Polizei stürzt ab

Politik | Stefan Rothbart | aus FALTER 16/07 vom 18.04.2007

EXEKUTIVE Das neue Computersystem der Polizei sorgt für Chaos und ist laut Polizeigewerkschaft eine Gefahr für die Sicherheit.

Fünf Uhr nachmittags, die übliche Stoßzeit in einer Grazer Polizeiinspektion und nur zwei Beamte sind im Dienst. Viele Bürger suchen nun die Wachstube auf, um eine Anzeige aufzugeben. Es sind oft nur Kleinigkeiten: Die Leute kommen von der Arbeit, bemerken einen Parkschaden an ihrem Auto oder wollen ihr gestohlenes Mobiltelefon melden.
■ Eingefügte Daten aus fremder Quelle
(** Memory changes in the window of one address space, in one slot. *)
Lemma win_minv m t' hs' task r idx q' :
  minv m → asp m !! task = Some r → sys_inv (mkSys t' hs' (spaces (pg m))) → held (pg m) ⊆ hs' →
  (∀ r' i k, r' ∈ spaces (pg m) → in_window i k → r' ≠ r ∨ i ≠ idx → win t' r' i k = win (vm (pg m)) r' i k) →
  (∀ t, t ≠ task → q' !! t = pend m !! t) →
  (∀ o, q' !! task = Some o → inside_ok (sh m) task o ∧ ∀ f, f ∈ inside_frames o → f ∈ hs' ∧ f ∉ held (pg m)) →
  (∀ i k e, i ≠ idx → in_window i k → granted m task i k e → granted (mkMsys (set_vm t' hs' (pg m)) (sh m) (asp m) q') task i k e) →
  (∀ k e, in_window idx k → win t' r idx k = Some e → granted (mkMsys (set_vm t' hs' (pg m)) (sh m) (asp m) q') task idx k e) →
  minv (mkMsys (set_vm t' hs' (pg m)) (sh m) (asp m) q').
Proof.
  intros M Ha Hinv Hsub Hwin Hq Ho Hg1 Hg2. pose proof M as [M1 M2 M3 M4 M5 M6 M7 M8].
  assert (Hfh : ∀ f, f ∈ shm_frames (sh m) → f ∈ held (pg m)).
  { intros f (j & Hj & Hf)%elem_shm_frames. unfold slot_frames in Hf. destruct (used (g_shm (sh m) j)) eqn:Hu; [|by apply not_elem_of_nil in Hf].
    destruct (creating (g_shm (sh m) j)) eqn:Hc; [by apply not_elem_of_nil in Hf|]. destruct (M4 j Hj Hu) as (_ & _ & _ & Hps).
    destruct (Hps Hc) as (ps & Hp & _ & _ & _ & Hh). rewrite Hp in Hf. by apply Hh. }
  constructor; cbn [pg sh asp pend set_vm vm held spaces]; try done.
  - intros i Hi Hu. destruct (M4 i Hi Hu) as (H1 & H2 & H3 & H4). split_and!; try done. intros Hc. destruct (H4 Hc) as (ps & P1 & P2 & P3 & P4 & P5).
    exists ps. split_and!; try done; try lia. auto.
  - intros t o Hto. destruct (decide (t = task)) as [->|Hne]; [split; [by eexists|by apply Ho]|]. apply M6. by rewrite <- Hq.
  - intros t o f Hto Hf. destruct (decide (t = task)) as [->|Hne].
    + destruct (Ho o Hto) as [_ Hfr]. destruct (Hfr f Hf) as [H1 H2]. split_and!; [done|auto|]. intros t2 o' Hto' Hf'.
      destruct (decide (t2 = task)) as [|Hne']; [done|]. rewrite Hq in Hto' by done. destruct (M7 t2 o' f Hto' Hf') as [? _]. done.
    + rewrite Hq in Hto by done. destruct (M7 t o f Hto Hf) as (H1 & H2 & H3). split_and!; [auto|done|]. intros t2 o' Hto' Hf'.
      destruct (decide (t2 = task)) as [->|Hne']; [by destruct (proj2 (Ho o' Hto') f Hf')|]. rewrite Hq in Hto' by done. by apply (H3 t2 o').
  - intros r' i k e Hr' Hw He. destruct (decide (r' = r ∧ i = idx)) as [[-> ->]|Hne]; [exists task; split; [done|by apply Hg2]|].
    rewrite Hwin in He; [|done|done|destruct (decide (r' = r)); [right; naive_solver|by left]]. destruct (M8 r' i k e Hr' Hw He) as (t & Hat & Hg). exists t. split; [done|].
    destruct (decide (t = task)) as [->|Hnt].
    + assert (r' = r) as -> by congruence. apply Hg1; [naive_solver|done|done].
    + revert Hg. apply granted_mono; [by apply Hq|by left].
Qed.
Für die Beamten lästige Verwaltungsarbeit ohne wirklichen polizeilichen Hintergrund. Und genau jetzt stürzen die Computer ab. "Zack, aus, und auf einmal steht alles", schildert der steirische Polizeigewerkschafter Siegfried Stemmer die Situation. Nun heißt es warten, System wieder hochfahren und die Anzeige erneut aufnehmen.

Als "Rohrkrepierer" und "Gefahr für die öffentliche Sicherheit" bezeichnete die Wiener Polizeigewerkschaft kürzlich das neue Computersystem zur Protokollierung von Anzeigen und Daten namens PAD II.